Are Subscription Models Worth It?

While it seems like there are some unique benefits to paying a monthly subscription for Office 365, it may not be worth it for many individuals or business owners. Some of the features may not be useful or utilized enough to warrant the subscription. Jacob Dayan, CEO and co-founder of Community Tax, said it is possible that Microsoft will end up being similar to what Adobe did with its creative suite of applications. Adobe moved to a subscription service that automatically installs application updates as they roll out.

“It sounds nice, and is in many cases it is, but the problem is their subscription service is expensive and costs more over time than it would if you were to just buy the applications outright like you were able to before. Ultimately though, the subscription service may be useful for some companies/individuals who utilize the applications extensively,” Dayan said.

Levi Olmstead, the manager for SEO and community outreach with G2 Crowd, pointed out that almost all business software is in the cloud in 2019. Cloud products are easier to implement, have better support, and in general, are easier to use. “In my role at G2 for example, it's extremely rare for us to use on-premises tools. Our project management, CRM, email marketing, CMS, marketing automation tools are all cloud tools. We mainly use Google Sheets and Docs. The only on-premises tools I use are Excel, crawling tools for our website and photo editing tools,” he said.

Recently, RightScale released its 2019 State of the Cloud Report, built on a survey of 786 technology professionals at large and small enterprises across a multitude of industries, such as tech services, software, financial services, telecom, education, government and healthcare. The report focused on how enterprises are using clouds — rather than apps based in the cloud. The report showed, for example, that:

  • Enterprise cloud spend is significant and growing quickly - Enterprises plan to spend 24 percent more on public cloud in 2019 vs. 2018. Thirteen percent of enterprises spend more than $12 million a year on public cloud, while 50 percent spend more than $1.2 million annually.
  • Managing software licenses in the public cloud is top of mind - Understanding the cost implications of licensed software running in the cloud is also a key challenge (52 percent). Other challenges include understanding the complexity of license rules in public cloud (42 percent), and ensuring that they are following the rules (41 percent).
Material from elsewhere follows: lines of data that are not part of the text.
(* ===== verification/EdsTheorems.v ===== *)
(** * Endpoint discovery: what every interleaving keeps *)

From Stdlib Require Import Ascii.
From S2P Require Import Xfcc Acl Oidc Auth Prelude Dispatcher Eds.

(** ** Counting threads *)

Section Counting.
Context {A : Type} (f : A → bool).

Fixpoint cnt (l : list A) : nat := match l with [] => 0 | x :: l => Nat.b2n (f x) + cnt l end.

Lemma cnt_snoc l x : cnt (l ++ [x]) = cnt l + Nat.b2n (f x).
Proof. induction l as [|y l IH]; simpl; [lia|]. rewrite IH. lia. Qed.
Lemma cnt_insert l (k : nat) x y : l !! k = Some x → cnt (<[k := y]> l) + Nat.b2n (f x) = cnt l + Nat.b2n (f y).
Proof. revert k. induction l as [|z l IH]; intros [|k] Hk; simplify_eq/=; [lia|]. specialize (IH k Hk). lia. Qed.
Lemma cnt_le l (k : nat) x : l !! k = Some x → Nat.b2n (f x) ≤ cnt l.
Proof. revert k. induction l as [|z l IH]; intros [|k] Hk; simplify_eq/=; [lia|]. specialize (IH k Hk). lia. Qed.
Lemma cnt_zero l : cnt l = 0 ↔ Forall (λ x, f x = false) l.
Proof.
  induction l as [|x l IH]; simpl; [split; [by constructor|done]|]. rewrite Forall_cons, <-IH. destruct (f x); simpl; split; [lia|by intros [? _]|intros; split; [done|lia]|lia].
Qed.
Lemma cnt_pos l : 0 < cnt l → ∃ x, x ∈ l ∧ f x = true.
Proof.
  induction l as [|x l IH]; simpl; [lia|]. destruct (f x) eqn:Hf; [intros _; exists x; by split; [left|]|]. intros (y & ? & ?)%IH. exists y. by split; [right|].
Qed.
End Counting.

Lemma cnt_ext {A} (f g : A → bool) l : (∀ x, f x = g x) → cnt f l = cnt g l.
Proof. intros H. induction l as [|x l IH]; simpl; [done|]. by rewrite H, IH. Qed.

Section EdsTheorems.
Context (inet_pton : bool → bytes → bool) {Any : Type} (serialize : ClusterLoadAssignment → option Any).
#[local] Abbreviation system := (@system Any).
#[local] Abbreviation thread := (@thread Any).
#[local] Abbreviation point := (@point Any).

(** Points that hold [writing], that hold the right to read, that will finish, and so on. *)
Definition holds (t : thread) : bool :=
  match at_ t with InSend | Rendering _ | Filling _ _ | Starting _ _ _ | SendFailed | WriteDone _ => true | Restart run => run | _ => false end.
Definition reads (t : thread) : bool := match at_ t with ReadDone _ | Restart _ | InFinish _ => true | _ => false end.
Definition fins (t : thread) : bool := match at_ t with Finishing _ => true | _ => false end.
Definition maybes (t : thread) : bool := match at_ t with MaybeDone | Cancelling => true | _ => false end.
Definition cancels (t : thread) : bool := match at_ t with Cancelling => true | _ => false end.
Definition wokens (t : thread) : bool := match at_ t with Woken => true | _ => false end.
Definition dones (t : thread) : bool := match at_ t with DoneBegin | DoneUnlink | DoneDelete => true | _ => false end.
Definition busy (t : thread) : bool := negb (quiet t).
(** A response is on its way. *)
Definition inflight (t : thread) : bool := match at_ t with Rendering _ | Filling _ _ | Starting _ _ _ | SendFailed => true | _ => false end.
(** It is one for these names and this membership, or ends the stream. *)
Definition uptodate (n : gset string) (cur : nat) (t : thread) : bool :=
  match at_ t with
  | Rendering want => bool_decide (want = n)
  | Filling want members | Starting want members _ => bool_decide (want = n) && bool_decide (members = cur)
  | SendFailed => true
  | _ => false
  end.

(** A response made from a membership. *)
Definition made (l : list Membership) (want : gset string) (members : nat) (out : list Any) : Prop :=
  ∃ m, l !! members = Some m ∧ fill inet_pton serialize (render_all inet_pton serialize m) (elements want) = Some out.

Definition thread_ok (y : system) (t : thread) : Prop :=
  match at_ t with
  | Filling _ members => members < length (membership y)
  | Starting want members out => made (membership y) want members out
  | DoneUnlink => watched y = false
  | DoneDelete => linked y = false
  | _ => True
  end.

(** The balancer has, or is about to get, what is current for its names; or the stream is being cancelled. *)
Definition fresh (y : system) : Prop :=
  names (rx y) = ∅ ∨ dirty (rx y) = true ∨ cancelled y = true ∨ 0 < cnt wokens (threads y) ∨
  0 < cnt (uptodate (names (rx y)) (current y)) (threads y) ∨
  (cnt inflight (threads y) = 0 ∧ ∃ out v, last (sent y) = Some (names (rx y), current y, out, v)).

Record eds_inv (y : system) : Prop := {
  ei_hold : cnt holds (threads y) + Nat.b2n (written y) = Nat.b2n (writing (rx y));
  ei_read : cnt reads (threads y) + Nat.b2n (reading y) = Nat.b2n (early (phase (rx y)));
  ei_fin : cnt fins (threads y) + length (finishes y) = Nat.b2n (bool_decide (phase (rx y) = Finished));
  ei_pending : phase (rx y) = ReadsDone → 0 < Nat.b2n (writing (rx y)) + cnt maybes (threads y);
  ei_claimed : phase (rx y) = Open → dirty (rx y) = true → names (rx y) ≠ ∅ → writing (rx y) = true;
  ei_finished : phase (rx y) = Finished → writing (rx y) = false;
  ei_closed : phase (rx y) = Closed → cancelled y = true ∨ 0 < cnt cancels (threads y);
  ei_done : done y = true → finishes y ≠ [] ∧ cnt busy (threads y) = 0;
  ei_dones : cnt dones (threads y) = Nat.b2n (done y && negb (deleted y));
  ei_deleted : deleted y = true → linked y = false ∧ done y = true;
  ei_linked : linked y = false → watched y = false;
  ei_watched : watched y = false → done y = true;
  ei_members : membership y ≠ [];
  ei_cache : ∀ k, renderedFrom (svc y) = Some k → ∃ m, membership y !! k = Some m ∧ rendered (svc y) = render_all inet_pton serialize m;
  ei_threads : Forall (thread_ok y) (threads y);
  ei_sent : Forall (λ x, made (membership y) x.1.1.1 x.1.1.2 x.1.2) (sent y);
  ei_fresh : phase (rx y) = Open → fresh y;
}.

(** ** Who may use a deleted reactor *)

Lemma not_deleted y (k : nat) t : eds_inv y → threads y !! k = Some t → deleted y = true →
  at_ t = Woken ∨ at_ t = Over ∨ (reaction t = false ∧ maybes t = true).
Proof.
  intros Hi Hk Hd. destruct (ei_deleted _ Hi Hd) as [_ Hdone]. destruct (ei_done _ Hi Hdone) as [Hfin Hbusy].
  pose proof (ei_fin _ Hi) as Hf. destruct (finishes y) as [|s l]; [done|]. simpl in Hf. case_bool_decide as Hph; [|simpl in Hf; lia].
  pose proof (ei_hold _ Hi) as Hh. rewrite (ei_finished _ Hi Hph) in Hh. pose proof (ei_read _ Hi) as Hr. rewrite Hph in Hr.
  pose proof (ei_dones _ Hi) as Hdn. rewrite Hdone, Hd in Hdn. simpl in *.
  pose proof (cnt_le holds _ _ _ Hk). pose proof (cnt_le reads _ _ _ Hk). pose proof (cnt_le fins _ _ _ Hk). pose proof (cnt_le dones _ _ _ Hk).
  pose proof (cnt_le busy _ _ _ Hk) as Hb. unfold holds, reads, fins, dones, busy, quiet, maybes in *. destruct t as [re p]; simpl in *.
  destruct p; simpl in *; try lia; auto; destruct re; simpl in *; try lia; auto.
  all: destruct run; simpl in *; lia.
Qed.

(** ** Freshness moves along *)

Lemma cnt_mono {A} (f g : A → bool) l : (∀ x, f x = true → g x = true) → cnt f l ≤ cnt g l.
Proof. intros H. induction l as [|x l IH]; simpl; [done|]. specialize (H x). destruct (f x); simpl; [rewrite H by done; simpl|]; lia. Qed.

Lemma fresh_move y y' (k : nat) t t' :
  threads y !! k = Some t → threads y' = <[k := t']> (threads y) →
  names (rx y') = names (rx y) → current y' = current y → sent y' = sent y →
  (dirty (rx y) = true → dirty (rx y') = true) → (cancelled y = true → cancelled y' = true) →
  wokens t = false → (uptodate (names (rx y)) (current y) t = true → uptodate (names (rx y)) (current y) t' = true) →
  (inflight t' = true → inflight t = true) → fresh y → fresh y'.
Proof.
  intros Hk Hth Hn Hc Hs Hd Hca Hw Hu Hi. unfold fresh. rewrite Hn, Hc, Hs, Hth.
  pose proof (cnt_insert wokens _ _ _ t' Hk) as Hcw. pose proof (cnt_insert (uptodate (names (rx y)) (current y)) _ _ _ t' Hk) as Hcu.
  pose proof (cnt_insert inflight _ _ _ t' Hk) as Hci. rewrite Hw in Hcw. simpl in Hcw.
  intros [?|[?|[?|[?|[?|[? ?]]]]]]; [by left|by right; left; auto|by right; right; left; auto|do 3 right; left; lia|do 4 right; left|do 5 right; split; [|done]].
  - destruct (uptodate _ _ t); [rewrite Hu in Hcu by done|]; simpl in *; lia.
  - destruct (inflight t'); [rewrite Hi in Hci by done|]; simpl in *; lia.
Qed.

Lemma inflight_holds (t : thread) : inflight t = true → holds t = true.
Proof. unfold inflight, holds. by destruct (at_ t). Qed.
Lemma uptodate_inflight n c (t : thread) : uptodate n c t = true → inflight t = true.
Proof. unfold uptodate, inflight. by destruct (at_ t). Qed.

(** The response that was on its way is sent. *)
Lemma fresh_sent y y' (k : nat) t want members out v b :
  threads y !! k = Some t → at_ t = Starting want members out → cnt holds (threads y) ≤ 1 →
  threads y' = <[k := mkThread b Over]> (threads y) → names (rx y') = names (rx y) → current y' = current y → dirty (rx y') = dirty (rx y) →
  cancelled y' = cancelled y → sent y' = sent y ++ [(want, members, out, v)] → fresh y → fresh y'.
Proof.
  intros Hk Hat Hh Hth Hn Hc Hd Hca Hs. unfold fresh. rewrite Hn, Hc, Hd, Hca, Hs, Hth, last_snoc.
  pose proof (cnt_insert wokens _ _ _ (mkThread b Over) Hk) as Hcw. pose proof (cnt_insert (uptodate (names (rx y)) (current y)) _ _ _ (mkThread b Over) Hk) as Hcu.
  pose proof (cnt_insert inflight _ _ _ (mkThread b Over) Hk) as Hci. pose proof (cnt_mono _ _ (threads y) inflight_holds).
  pose proof (cnt_mono _ _ (<[k := mkThread b Over]> (threads y)) (uptodate_inflight (names (rx y)) (current y))).
  assert (wokens t = false ∧ inflight t = true ∧ uptodate (names (rx y)) (current y) t = bool_decide (want = names (rx y)) && bool_decide (members = current y))
    as (Hwt & Hit & Hut) by (unfold wokens, inflight, uptodate; by rewrite Hat).
  rewrite Hwt in Hcw. rewrite Hit in Hci. rewrite Hut in Hcu. cbn [Nat.b2n wokens uptodate inflight at_] in Hcw, Hcu, Hci.
  intros [?|[?|[?|[?|[?|[? _]]]]]]; [by left|by right; left|by right; right; left|do 3 right; left; lia| |lia].
  do 5 right. split; [lia|]. case_bool_decide as Hw; [|simpl in Hcu; lia]. case_bool_decide as Hm; [|simpl in Hcu; lia]. subst. eauto.
Qed.

(** ** Steps of a thread *)

Abbreviation put k t y := (with_threads (<[k := t]> (threads y)) y).

Ltac counts Hk t' :=
  pose proof (cnt_insert holds _ _ _ t' Hk); pose proof (cnt_insert reads _ _ _ t' Hk); pose proof (cnt_insert fins _ _ _ t' Hk);
  pose proof (cnt_insert maybes _ _ _ t' Hk); pose proof (cnt_insert cancels _ _ _ t' Hk); pose proof (cnt_insert dones _ _ _ t' Hk);
  pose proof (cnt_insert busy _ _ _ t' Hk); pose proof (cnt_le maybes _ _ _ Hk); pose proof (cnt_le cancels _ _ _ Hk).
Ltac opened Hi := pose proof Hi as [Hhold Hread Hfin Hpend Hclaim Hfinished Hclosed Hdone Hdones Hdel Hlink Hwatch Hmem Hcache Hthreads Hsent Hfresh].

(** What only gRPC's calls, [OnDone] and the dispatcher change. *)
Record framed (y y' : system) : Prop := {
  fr_svc : svc y' = svc y; fr_membership : membership y' = membership y; fr_watched : watched y' = watched y; fr_linked : linked y' = linked y;
  fr_deleted : deleted y' = deleted y; fr_done : done y' = done y; fr_sent : sent y' = sent y; fr_finishes : finishes y' = finishes y;
}.

(** A thread moves on and changes the reactor, a read, a write or the cancellation. *)
Lemma act_ok y y' (k : nat) t t' : eds_inv y → threads y !! k = Some t → at_ t ≠ Over → reaction t' = reaction t →
  threads y' = <[k := t']> (threads y) → framed y y' →
  Nat.b2n (holds t') + Nat.b2n (written y') + Nat.b2n (writing (rx y)) = Nat.b2n (holds t) + Nat.b2n (written y) + Nat.b2n (writing (rx y')) →
  Nat.b2n (reads t') + Nat.b2n (reading y') + Nat.b2n (early (phase (rx y))) = Nat.b2n (reads t) + Nat.b2n (reading y) + Nat.b2n (early (phase (rx y'))) →
  Nat.b2n (fins t') + Nat.b2n (bool_decide (phase (rx y) = Finished)) = Nat.b2n (fins t) + Nat.b2n (bool_decide (phase (rx y') = Finished)) →
  dones t' = dones t →
  (phase (rx y') = ReadsDone → maybes t' = true ∨ writing (rx y') = true ∨ (phase (rx y) = ReadsDone ∧ maybes t = false ∧ (writing (rx y) = true → writing (rx y') = true))) →
  (phase (rx y') = Open → dirty (rx y') = true → names (rx y') ≠ ∅ → writing (rx y') = true) →
  (phase (rx y') = Finished → writing (rx y') = false) →
  (phase (rx y') = Closed → cancelled y' = true ∨ cancels t' = true ∨ (phase (rx y) = Closed ∧ cancels t = false ∧ (cancelled y = true → cancelled y' = true))) →
  thread_ok y t' → (phase (rx y') = Open → fresh y') → eds_inv y'.
Proof.
  intros Hi Hk Hno Hre Hth [F1 F2 F3 F4 F5 F6 F7 F8] Hh Hr Hf Hd Hpe Hcl Hfi Hcd Hok Hfr. opened Hi. counts Hk t'. rewrite Hd in *.
  constructor; rewrite ?Hth, ?F1, ?F2, ?F3, ?F4, ?F5, ?F6, ?F7, ?F8; try done; try lia.
  - intros Hp. destruct (Hpe Hp) as [Hm|[Hm|(Hp' & Hm & Hw)]]; rewrite ?Hm in *; simpl in *; [lia|lia|]. specialize (Hpend Hp').
    destruct (writing (rx y)); [rewrite Hw by done; simpl; lia|simpl in *; lia].
  - intros Hp. destruct (Hcd Hp) as [?|[Hm|(Hp' & Hm & Hw)]]; [by left|rewrite Hm in *; simpl in *; right; lia|].
    destruct (Hclosed Hp'); [left; auto|right; rewrite Hm in *; simpl in *; lia].
  - intros Hdn. destruct (Hdone Hdn) as [? Hz]. split; [done|]. pose proof (cnt_le busy _ _ _ Hk) as Hle. unfold busy, quiet in *. rewrite Hre in *.
    destruct (reaction t); simpl in *; [|lia]. destruct (at_ t); simpl in *; done || lia.
  - apply Forall_insert; [|unfold thread_ok in *; rewrite F2, F3, F4; done].
    eapply Forall_impl; [exact Hthreads|]. intros x. unfold thread_ok. by rewrite F2, F3, F4.
Qed.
The cloud is definitely an attractive option for enterprises especially given there are more apps in any given subscription service suite than most users need. There are also quite a number of free options including LibreOffice and Google's free office web apps, the question that tech buyers need to answer for their enterprises is not whether cloud licenses are better than cloud-based apps, but whether they are happy doing all their computing out of the cloud.